Conakrytime.com : Bonsoir Monsieur Baldé ! Présentez-vous à nos lecteurs.

Mouctar Paraya Baldé : Je m’appelle Mouctar Paraya Baldé. Je suis né et j’ai grandi à Labé où j’ai fait mes études primaires et secondaires avant de transiter à Kindia. C’est là que j’ai obtenu mon baccalauréat pour être orienté à la faculté des médecines vétérinaires de Mamou.

Après Mamou, puis Kindia, j’ai pris la tangente pour le Sénégal où nous avons formé un groupe qu’on a dénommé le « Ramdane » C’était avec John Balago Seck. C’est après tout que suis revenu aussi à Labé pour former mon propre groupe dénommé « Fouta mélodie ».

Pourquoi donc ce autre nom « Mic Paraya » ?

Vous savez à mon enfance, tout le monde m’appelait ‘’Mouc’’. Au lieu de dire Mouctar, ils m’appelaient comme ça. Cela a coïncidé à l’arrivée de « Mike Diaida » sur la scène internationale. Donc c’est à partir de là que les amis ont commencé à m’appeler « Mic ».

Vous savez en Français on prononce « Mic » et si c’est en anglais on dit « Maïc ». Donc c’est comme ça que le nom est venu.

C’est lui aussi qui vous a inspiré ?

Moi je m’inspire de la société et de la nature pour pouvoir chanter. Nous les artistes au général, on s’inspire de la réalité, à partir de ce qui se passe dans les différentes sociétés. Notre inspiration vient de chez nous et à travers le monde.

Ayant déjà fait des brillantes études universitaires, comment êtes-vous devenus artiste

Je fais la musique traditionnelle parce qu’avant on avait point ces sons et les rythmes là qui pouvaient réellement faire amuser les gens. Donc, j’étais obligé de trouver un rythme pour pouvoir faire ainsi.

Avant il n’y avait que la musique étrangère qui cartonnait. Et pour qu’on soit très bien écouté, il faut la musique pastorale pour amuser bien dans les boites de nuit. C’est comme ça que j’ai réussi à fonder cette musique dénommée « AWA ». C’est ce que nous appelons aujourd’hui « PODHA ». C’est moi donc qui suis l’initiateur de ça et je l’aime beaucoup.

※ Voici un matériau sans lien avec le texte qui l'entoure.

Lemma registered_DecrementBackend order r uid k :
  wf r →
  registered (DecrementBackend order uid r) k
  = (λ b, if decide (k = uid)
          then (if Connections b =? 0 then b
                else with_connections (uint32_decr (Connections b)) b)
          else b)
      <$> registered r k.
Proof.
  intros Hwf. unfold DecrementBackend.
  destruct (backends r !! uid) as [l|] eqn:Hl.
  2:{ destruct (registered r k) as [b|] eqn:Hk; simpl; [| done].
      case_decide; [subst k | done]. unfold registered in Hk. by rewrite Hl in Hk. }
  destruct (lookup_lt_is_Some_2 (objects r) l) as [b Hb]; [by eapply wf_backends |].
  rewrite Hb. destruct (Connections b =? 0) eqn:H0.
  - destruct (registered r k) as [b'|] eqn:Hk; simpl; [| done].
    case_decide; [subst k | done]. unfold registered in Hk. rewrite Hl in Hk. simpl in Hk.
    assert (b' = b) as -> by congruence. by rewrite H0.
  - rewrite registered_setCurrent, (registered_store r uid l b) by done.
    case_decide as Hk.
    + subst k. unfold registered. rewrite Hl. simpl. rewrite Hb. simpl. by rewrite H0.
    + by destruct (registered r k).
Qed.

Lemma setCurrent_keeps_selection order r :
  is_Some (current r) → is_Some (current (setCurrent order r)).
Proof.
  unfold setCurrent. simpl. generalize MaxUint32. generalize (current r).
  induction order as [|k order IH] using rev_ind; intros c least Hc; simpl; [done |].
  rewrite foldl_app. simpl. unfold setCurrent_body at 1.
  destruct (backends r !! k) as [l|]; [| by apply IH].
  destruct (objects r !! l) as [b|]; [| by apply IH].
  destruct ((Connections b =? 0) || _); [done | by apply IH].
Qed.

End registry_operations.

(** X1.  [AddBackend] of an identifier that is not registered returns
    true and registers a backend with that identifier, the given address
    and no connection; every other entry of the registry is as before. *)
Theorem X1_add_registers_fresh
    (s : list (Op * list string)) (eps : option (list string))
    (order : list string) (uid addr : string) :
  backends (run s (NewReverseProxy eps)) !! uid = None →
  let r := run s (NewReverseProxy eps) in
  (AddBackend order uid addr r).2 = true
  ∧ registered (AddBackend order uid addr r).1 uid = Some (mkBackend uid addr 0)
  ∧ ∀ uid', uid' ≠ uid → registered (AddBackend order uid addr r).1 uid' = registered r uid'.
Proof.
  pose proof (run_wf s eps) as Hwf. revert Hwf.
  generalize (run s (NewReverseProxy eps)). intros r Hwf Hfresh. simpl.
  split; [| split].
  - unfold AddBackend. by rewrite Hfresh.
  - rewrite registered_AddBackend, decide_True by done.
    unfold registered. by rewrite Hfresh.
  - intros uid' Hne. by rewrite registered_AddBackend, decide_False.
Qed.

Lemma X1_add_registers_fresh_witness :
  let r := run [(OpAdd "a" "10.0.0.1", ["a"])] (NewReverseProxy None) in
  (AddBackend ["a"; "b"] "b" "10.0.0.2" r).2 = true
  ∧ registered (AddBackend ["a"; "b"] "b" "10.0.0.2" r).1 "b" = Some (mkBackend "b" "10.0.0.2" 0)
  ∧ ∀ uid', uid' ≠ "b" →
      registered (AddBackend ["a"; "b"] "b" "10.0.0.2" r).1 uid' = registered r uid'.
Proof.
  apply (X1_add_registers_fresh [(OpAdd "a" "10.0.0.1", ["a"])] None ["a"; "b"] "b" "10.0.0.2").
  vm_compute. reflexivity.
Defined.

(** X2.  A second [AddBackend] with the identifier of a first one returns
    false and leaves the proxy as the first left it, whatever address it
    is given: the address of a registered backend is never replaced. *)
Theorem X2_add_twice (order1 order2 : list string) (uid addr1 addr2 : string)
    (r : ReverseProxy) :
  AddBackend order2 uid addr2 (AddBackend order1 uid addr1 r).1
  = ((AddBackend order1 uid addr1 r).1, false).
Proof.
  unfold AddBackend at 2 3. destruct (backends r !! uid) as [l|] eqn:Hl; simpl.
  - unfold AddBackend. by rewrite Hl.
  - unfold AddBackend. rewrite setCurrent_backends. simpl. by rewrite lookup_insert_eq.
Qed.

(** X3.  [DeleteBackend] returns true exactly when the identifier was
    registered; after it the identifier is not registered, and every other
    entry of the registry is as before. *)
Theorem X3_delete_removes (order : list string) (uid : string) (r : ReverseProxy) :
  ((DeleteBackend order uid r).2 = true ↔ is_Some (backends r !! uid))
  ∧ registered (DeleteBackend order uid r).1 uid = None
  ∧ ∀ uid', uid' ≠ uid → registered (DeleteBackend order uid r).1 uid' = registered r uid'.
Proof.
  split; [| split].
  - unfold DeleteBackend. destruct (backends r !! uid) as [l|]; simpl.
    + split; eauto.
    + split; [done | by intros [? ?]].
  - unfold registered. by rewrite DeleteBackend_gone.
  - intros uid' Hne. by apply DeleteBackend_other.
Qed.

(** X4.  Adding a backend under an identifier that is not registered and
    deleting it again gives back the registry: every identifier is
    registered as before, with the same address and count. *)
Theorem X4_add_delete_round_trip
    (s : list (Op * list string)) (eps : option (list string))
    (order1 order2 : list string) (uid addr : string) :
  backends (run s (NewReverseProxy eps)) !! uid = None →
  let r := run s (NewReverseProxy eps) in
  ∀ k, registered (DeleteBackend order2 uid (AddBackend order1 uid addr r).1).1 k
       = registered r k.
Proof.
  pose proof (run_wf s eps) as Hwf. revert Hwf.
  generalize (run s (NewReverseProxy eps)). intros r Hwf Hfresh. simpl. intros k.
  destruct (decide (k = uid)) as [-> | Hne].
  - unfold registered at 1. rewrite DeleteBackend_gone. simpl.
    unfold registered. by rewrite Hfresh.
  - rewrite DeleteBackend_other by done.
    by rewrite registered_AddBackend, decide_False.
Qed.

Lemma X4_add_delete_round_trip_witness :
  let r := run [(OpAdd "a" "10.0.0.1", ["a"]); (OpIncrement "a", ["a"])] (NewReverseProxy None) in
  let r' := (DeleteBackend ["a"] "b" (AddBackend ["b"; "a"] "b" "10.0.0.2" r).1).1 in
  registered r' "a" = registered r "a" ∧ registered r' "b" = registered r "b".
Proof.
  assert (H := X4_add_delete_round_trip
                 [(OpAdd "a" "10.0.0.1", ["a"]); (OpIncrement "a", ["a"])] None
                 ["b"; "a"] ["a"] "b" "10.0.0.2" eq_refl).
  split; apply H.
Defined.

(** X5.  In every state that a sequence of operations reaches,
    [IncrementBackend] adds one, modulo 2^32, to the count of the backend
    registered under the identifier and changes nothing else of the
    registry: no identifier is added or removed, identifiers and addresses
    stay, and so do the counts of the other backends.  For an identifier
    that is not registered it returns the proxy as it is. *)
Theorem X5_increment_counts
    (s : list (Op * list string)) (eps : option (list string))
    (order : list string) (uid : string) :
  let r := run s (NewReverseProxy eps) in
  (backends r !! uid = None → IncrementBackend order uid r = r)
  ∧ ∀ k, registered (IncrementBackend order uid r) k
         = (λ b, if decide (k = uid)
                 then mkBackend (UID b) (Addr b) ((Connections b + 1) mod 2 ^ 32)
                 else b) <$> registered r k.
Proof.
  pose proof (run_wf s eps) as Hwf. revert Hwf.
  generalize (run s (NewReverseProxy eps)). intros r Hwf. simpl. split.
  - intros Hnone. unfold IncrementBackend. by rewrite Hnone.
  - intros k. by rewrite registered_IncrementBackend.
Qed.

(** X6.  An [IncrementBackend] followed by a [DecrementBackend] of the
    same identifier gives back the registry, provided the count of the
    backend was below [MaxUint32]. *)
Theorem X6_increment_decrement_round_trip
    (s : list (Op * list string)) (eps : option (list string))
    (order1 order2 : list string) (uid : string) (b : Backend) :
  registered (run s (NewReverseProxy eps)) uid = Some b →
  Connections b < MaxUint32 →
  let r := run s (NewReverseProxy eps) in
  ∀ k, registered (DecrementBackend order2 uid (IncrementBackend order1 uid r)) k
       = registered r k.
Proof.
  pose proof (run_wf s eps) as Hwf. revert Hwf.
  generalize (run s (NewReverseProxy eps)). intros r Hwf Hb Hlt. simpl. intros k.
  assert (Hwf' : wf (IncrementBackend order1 uid r))
    by apply (exec_wf order1 (OpIncrement uid) r Hwf).
  rewrite registered_DecrementBackend, registered_IncrementBackend by done.
  destruct (decide (k = uid)) as [-> | Hne].
  - rewrite Hb. simpl.
    apply registered_Some in Hb as (l & Hl & Hobj).
    pose proof (wf_counts r Hwf _ _ Hobj) as Hrange.
    assert (Hinc : uint32_incr (Connections b) = Connections b + 1).
    { unfold uint32_incr. apply Z.mod_small. unfold MaxUint32 in *. lia. }
    rewrite Hinc. destruct (Connections b + 1 =? 0) eqn:H0; [apply Z.eqb_eq in H0; lia |].
    unfold with_connections. simpl. f_equal. rewrite uint32_decr_pos by lia.
    destruct b. simpl. f_equal. lia.
  - by destruct (registered r k).
Qed.

Lemma X6_increment_decrement_round_trip_witness :
  let r := run [(OpAdd "a" "10.0.0.1", ["a"])] (NewReverseProxy None) in
  registered (DecrementBackend ["a"] "a" (IncrementBackend ["a"] "a" r)) "a"
  = registered r "a".
Proof.
  apply (X6_increment_decrement_round_trip [(OpAdd "a" "10.0.0.1", ["a"])] None
           ["a"] ["a"] "a" (mkBackend "a" "10.0.0.1" 0)).
  - vm_compute. reflexivity.
  - vm_compute. reflexivity.
Defined.

(** * Further properties of the selection *)

Section selection_invariants.
Implicit Types (r : ReverseProxy) (order : list string) (uid : string).

Lemma exec_selected_once_added order op r :
  wf r → selected_once_added r → ranges order (exec order op r) →
  selected_once_added (exec order op r).
Proof.
  intros Hwf Hsel Hord. destruct op as [uid addr | uid | uid | uid]; simpl in *.
  - unfold AddBackend in *. destruct (backends r !! uid) as [l|] eqn:Hl; simpl in *; [done |].
    intros _.
    destruct (setCurrent_selects_least order _ (wf_alloc r uid addr Hwf Hl) Hord) as (p & Hp & _).
    + exists uid, (mkBackend uid addr 0). split; [| done].
      rewrite registered_setCurrent, registered_alloc by done. by rewrite decide_True.
    + unfold GetBackend in Hp. by rewrite Hp.
  - unfold DeleteBackend. destruct (backends r !! uid); simpl;
      intros Hobj; apply setCurrent_keeps_selection; by apply Hsel.
  - unfold IncrementBackend. destruct (backends r !! uid) as [l|]; [| done].
    destruct (objects r !! l) as [b|] eqn:Hb; [| done].
    intros Hobj. apply setCurrent_keeps_selection. simpl. apply Hsel.
    intros Hnil. by rewrite Hnil in Hb.
  - unfold DecrementBackend. destruct (backends r !! uid) as [l|]; [| done].
    destruct (objects r !! l) as [b|] eqn:Hb; [| done].
    destruct (Connections b =? 0); [done |].
    intros Hobj. apply setCurrent_keeps_selection. simpl. apply Hsel.
    intros Hnil. by rewrite Hnil in Hb.
Qed.

Lemma run_selected_once_added s r :
  wf r → selected_once_added r → ranges_all s r → selected_once_added (run s r).
Proof.
  revert r. induction s as [|[op order] s IH]; intros r Hwf Hsel Hord; simpl in *; [done |].
  destruct Hord as [Hord Hrest].
  apply IH; [by apply exec_wf | by apply exec_selected_once_added | done].
Qed.

Lemma exec_keyed order op r : wf r → keyed r → keyed (exec order op r).
Proof.
  intros Hwf Hkey. destruct op as [uid addr | uid | uid | uid]; simpl.
  - unfold AddBackend. destruct (backends r !! uid) as [l|] eqn:Hl; simpl; [done |].
    intros k l b. simpl. rewrite lookup_insert. case_decide as Hk.
    + intros [= <-]. rewrite lookup_app_r by done. rewrite Nat.sub_diag. simpl.
      by intros [= <-].
    + intros Hkl Hb. rewrite lookup_app_l in Hb by by eapply wf_backends. by eapply Hkey.
  - unfold DeleteBackend. destruct (backends r !! uid); simpl; [| done].
    intros k l b. simpl. intros [_ Hkl]%lookup_delete_Some. by apply Hkey.
  - unfold IncrementBackend. destruct (backends r !! uid) as [l|] eqn:Hl; [| done].
    destruct (objects r !! l) as [b|] eqn:Hb; [| done].
    intros k l' b'. simpl. intros Hkl. destruct (decide (l = l')) as [<- | Hne].
    + rewrite list_lookup_insert_eq by by eapply lookup_lt_Some.
      intros [= <-]. simpl. by eapply Hkey.
    + rewrite list_lookup_insert_ne by done. by apply Hkey.
  - unfold DecrementBackend. destruct (backends r !! uid) as [l|] eqn:Hl; [| done].
    destruct (objects r !! l) as [b|] eqn:Hb; [| done].
    destruct (Connections b =? 0); [done |].
    intros k l' b'. simpl. intros Hkl. destruct (decide (l = l')) as [<- | Hne].
    + rewrite list_lookup_insert_eq by by eapply lookup_lt_Some.
      intros [= <-]. simpl. by eapply Hkey.
    + rewrite list_lookup_insert_ne by done. by apply Hkey.
Qed.

(** A visit that fails the test of the [switch] changes nothing. *)
Lemma setCurrent_no_update r (rest : list string) (acc : Z * option loc) :
  (∀ k b, k ∈ rest → registered r k = Some b →
          Connections b ≠ 0 ∧ acc.1 ≤ Connections b) →
  foldl (setCurrent_body r) acc rest = acc.
Proof.
  induction rest as [|k rest IH] using rev_ind; intros Hrest; [done |].
  rewrite foldl_app. simpl. rewrite IH.
  2:{ intros k' b Hk'. apply Hrest. apply elem_of_app. by left. }
  unfold setCurrent_body. destruct (backends r !! k) as [l|] eqn:Hl; [| done].
  destruct (objects r !! l) as [b|] eqn:Hb; [| done].
  destruct (Hrest k b) as [H0 Hle].
  { apply elem_of_app. right. by apply list_elem_of_singleton. }
  { apply registered_Some. eauto. }
  apply Z.eqb_neq in H0. apply Z.ltb_ge in Hle. by rewrite H0, Hle.
Qed.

Moi, ma musique je la fais vraiment par amour et par conviction. J’ai fait d’elle mon métier et grâce à elle, je me satisfais, je nourris ma famille et les démunis.

Et pourquoi vous ne jouez votre musique qu’au piano ?

Ecoutez ! Ce n’est pas parce que je ne joue pas dans les orchestres, j’ai déjà joué dans de grands groupes. Vous imaginez le « Ramdane » de John Balago Cheik du Sénégal, le «Super Kolima » de Labé. C’est ne sont pas des petits groupes, l’orchestre aussi de Mamou le « Bafing ». J’ai joué dans tous ses groupes-là Issiaga. J’ai effectué d’énormes concurrences avec tant d’orchestres de Guinée. J’ai réussi à connaitre tous les instruments car je jouais avec la guitare solo et surtout le Piano et je connais très bien la batterie et le Balafon qui est de la Haute Guinée. C’est pour vous dire que, quand tu connais ton travail, tu vas toujours être heureux.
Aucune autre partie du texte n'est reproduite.